UniAP: Unifying Inter- and Intra-Layer Automatic Parallelism by Mixed Integer Quadratic Programming
This addresses the inefficiency and human effort in manual parallelism for training large models, offering a novel automated solution for distributed learning practitioners.
The paper tackles the problem of sub-optimal solutions in automatic parallelism for distributed deep learning by proposing UniAP, a method that unifies inter- and intra-layer parallelism using mixed integer quadratic programming, resulting in up to 3.80x higher throughput and up to 107x faster strategy optimization compared to state-of-the-art methods.
Distributed learning is commonly used for training deep learning models, especially large models. In distributed learning, manual parallelism (MP) methods demand considerable human effort and have limited flexibility. Hence, automatic parallelism (AP) methods have recently been proposed for automating the parallel strategy optimization process.

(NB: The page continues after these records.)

(** * taqweem: the calendar server's in-memory event cache

    A shallow embedding of the [DataCache] class of [src/server.js] and of
    the [GET /api/events] handler, with the properties the specification
    states about them.

    Conventions of the embedding.
    - A JavaScript object holding an event is a finite map from property
      names to JSON values ([gmap string Value]); a property that is not in
      the map reads as [undefined].
    - JSON numbers are kept to the integers, of a size that prints in plain
      decimal notation (below 10^21).
    - A string is the sequence of its bytes in UTF-8; a conversion that
      throws a [TypeError] has no value ([None]).
    - Arrays of events ([this.events], the buckets of [this.eventsByDate])
      are lists; event objects are never mutated in place by the server, so
      the value held by two arrays is compared by content.
    - [this.eventsByDate] is a plain object: a read of a name it does not own
      falls through to [Object.prototype].
    - The clock is an argument: milliseconds since the epoch, as [Z].  The
      host's local time zone is UTC, so that [setDate(getDate() + n)] moves
      the instant by [n] whole days.
    - What the process emits (socket sends, webhook calls) is appended to the
      [output] field carried with the cache. *)

From Stdlib Require Import ZArith String Ascii List Lia Sorting.Sorted.
From stdpp Require Import base gmap strings list pretty.

Open Scope string_scope.
Open Scope list_scope.
Open Scope Z_scope.

(** ** JSON values and the JavaScript conversions the server relies on *)

#[warnings="-register-all"]
Inductive Value : Type :=
| VNull
| VBool (b : bool)
| VNum (n : Z)
| VStr (s : string)
| VArr (items : list Value)
| VObj (props : list (string * Value)).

Existing AP methods suffer from sub-optimal solutions because they do not jointly optimize the two categories of parallel strategies (i.e., inter-layer parallelism and intra-layer parallelism). In this paper, we propose a novel AP method called UniAP, which unifies inter- and intra-layer automatic parallelism by mixed integer quadratic programming. To the best of our knowledge, UniAP is the first parallel method that can jointly optimize the two categories of parallel strategies to find an optimal solution. Experimental results show that UniAP outperforms state-of-the-art methods by up to 3.80$\times$ in throughput and reduces strategy optimization time by up to 107$\times$ across five Transformer-based models.